Обычно, когда утренний полусвет уже синел в окошке, Даша и Анисья кушали морковный чай с чем-нибудь и уходили на работу. Кузьма Кузьмич, вымыв посуду, вынеся помойное ведро и подметя веником пол в обеих комнатушках, начинал не спеша, а часто и со вздохами, обдумывать и прикидывать: у кого бы сегодня можно стрельнуть парочку яичек, кусочек сала, бутылку молока, полшапки картошки… Кузьма Кузьмич не побирался, – боже сохрани! Он лишь производил честный обмен философских и моральных идей на предметы питания. За эти два месяца его знала почти вся Кострома, и он не раз путешествовал даже в пригородные села.
Размышляя, он обычно что-нибудь чинил или пришивал у рассветающего окошка. Жизнь – могучая сила.

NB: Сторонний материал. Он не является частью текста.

Lemma set_gens_same d : set_gens (last_codec_gen d) (last_config_gen d) d = d.
Proof. by destruct d. Qed.

Lemma script_lookup_cases g s n p :
  script g s → script_packets s !! n = Some p →
  n = O ∧ (∃ c, p = Codec c) ∨ n = 1%nat ∧ (∃ m, p = Media m ∧ is_config (header m) = true) ∨
  (2 ≤ n)%nat ∧ (∃ m, p = Media m ∧ is_config (header m) = false).
Proof.
  intros Hs Hl. destruct n as [|[|n]]; cbn in Hl.
  - left. naive_solver.
  - right; left. split; [done|]. injection Hl as <-. eexists. split; [done|]. apply (script_config sc Hsc). by eapply script_in.
  - right; right. split; [lia|]. apply list_lookup_fmap_Some in Hl as (m & -> & Hm). exists m. split; [done|].
    apply (script_frames sc Hsc s); [by eapply script_in|by eapply list_elem_of_lookup_2].
Qed.

(** [recv] on a packet of the current stream: silent or not, the run keeps
    matching the script. *)
Lemma tracks_packet outs d g q p :
  gop d = Some g → rx d = NewPacket p (g_id g) :: q → gop_state outs d → delivered outs d →
  ∃ d' o, handle_msg (NewPacket p (g_id g)) (set_rx q d) = (d', Ok (snd <$> o)) ∧ (o = None ∨ o = Some (g, p)) ∧
    gop d' = Some g ∧ rx d' = q ∧ ids_tasks d' = ids_tasks d ∧
    gop_state (outs ++ option_list o) d' ∧ delivered (outs ++ option_list o) d'.
Proof.
  intros Hg Hrx Hst Hdl. destruct (gop_state_handled outs d g q p Hg Hrx Hst) as (s & n & Hs & Hn & Hc & Hf & Hlc & Hlf & Hk).
  assert (p ∈ script_packets s) as Hin by (by eapply list_elem_of_lookup_2).
  assert (∀ c f, (c, f) = (last_codec_gen d, last_config_gen d) → set_gens c f (set_rx q d) = set_rx q d) as Hsame
    by (intros c f [= -> ->]; by destruct d).
  assert (∀ d', gop d' = Some g → last_codec_gen d' = last_codec_gen d → last_config_gen d' = last_config_gen d → delivered outs d')
    as Hquiet by (intros d' _ E1 E2; destruct Hdl; split; [by rewrite E1, E2|done..]).
  unfold handle_msg; run_handler. cbn [gop set_rx]. rewrite Hg. cbn [expect].
  rewrite Z.eqb_refl.
  destruct (script_lookup_cases g s n p Hs Hn) as [(-> & c & ->)|[(-> & m & -> & Hm)|(Hn2 & m & -> & Hm)]]; cbn.
  - destruct (Z.eqb_spec (g_codec_gen g) (last_codec_gen d)) as [E|E].
    + exists (set_rx q d), None. cbn. rewrite app_nil_r. split_and!; [reflexivity|by left|done|done|done| |by apply Hquiet].
      specialize (Hk [] (last_config_gen d)). rewrite app_nil_r, Hsame in Hk by congruence. apply Hk; [by left|lia|congruence].
    + exists (set_gens (g_codec_gen g) (last_config_gen d) (set_rx q d)), (Some (g, Codec c)). cbn.
      assert (gop_state (outs ++ [(g, Codec c)]) (set_gens (g_codec_gen g) (last_config_gen d) (set_rx q d))) as Hst'
        by (apply Hk; [by right|lia|congruence]).
      split_and!; [reflexivity|by right|done|done|done|done|]. eapply delivered_snoc; [done..|]. cbn. destruct (Z.ltb_spec (last_codec_gen d) (g_codec_gen g)); [done|lia].
  - rewrite Hm. cbn. specialize (Hc ltac:(done)). destruct (Z.eqb_spec (g_config_gen g) (last_config_gen d)) as [E|E].
    + exists (set_rx q d), None. cbn. rewrite app_nil_r. split_and!; [reflexivity|by left|done|done|done| |by apply Hquiet].
      specialize (Hk [] (last_config_gen d)). rewrite app_nil_r, Hsame in Hk by congruence. apply Hk; [left|lia|congruence].
      split; [done|]. unfold frames. rewrite filter_cons_False; [done|]. cbn. rewrite Hm. by intros [].
    + exists (set_gens (last_codec_gen d) (g_config_gen g) (set_rx q d)), (Some (g, Media m)). cbn.
      assert (gop_state (outs ++ [(g, Media m)]) (set_gens (last_codec_gen d) (g_config_gen g) (set_rx q d))) as Hst'
        by (rewrite Hc; apply Hk; [by right|lia|done]).
      split_and!; [reflexivity|by right|done|done|done|done|]. eapply delivered_snoc; [done..|]. cbn. rewrite Hm.
      destruct (Z.ltb_spec (last_config_gen d) (g_config_gen g)); [done|lia].
  - rewrite Hm. cbn. specialize (Hc ltac:(lia)). specialize (Hf Hn2).
    exists (set_rx q d), (Some (g, Media m)). cbn.
    assert (gop_state (outs ++ [(g, Media m)]) (set_rx q d)) as Hst'.
    { rewrite <- (Hsame (g_codec_gen g) (g_config_gen g)) by congruence. apply Hk; [by right|lia|done]. }
    split_and!; [reflexivity|by right|done|done|done|done|]. eapply delivered_snoc; [done..|]. cbn. rewrite Hm, Hc, Hf, !Z.eqb_refl. done.
Qed.

Lemma delivered_quiet outs d d' :
  last_codec_gen d' = last_codec_gen d → last_config_gen d' = last_config_gen d → delivered outs d → delivered outs d'.
Proof. intros E1 E2 []. split; [by rewrite E1, E2|done..]. Qed.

Даже во времена глубочайших исторических сдвигов и тяжелых испытаний люди вылезают из материнского чрева головой вперед и со злым криком требуют себе места в этом бытии, по вкусу или не по вкусу оно приходится их родителям; люди влюбляются друг в друга, не глядя на то, что внешних средств для этого у них несравненно меньше, чем, скажем, у тетерева, когда он, приплясывая на весенней проталине, распускает роскошный хвост. Люди ищут утешения и готовы половину каравая отрезать человеку, который прольет неожиданный покой в их душу, истерзанную сомнением: «Куда же мы придем в конце-то концов, – траву будем есть, срам капустным листом прикрывать?» Другие благодарны понятливому слушателю, перед кем, не опасаясь Губчеки, можно вывернуть себя наизнанку со всей прикипевшей злобой.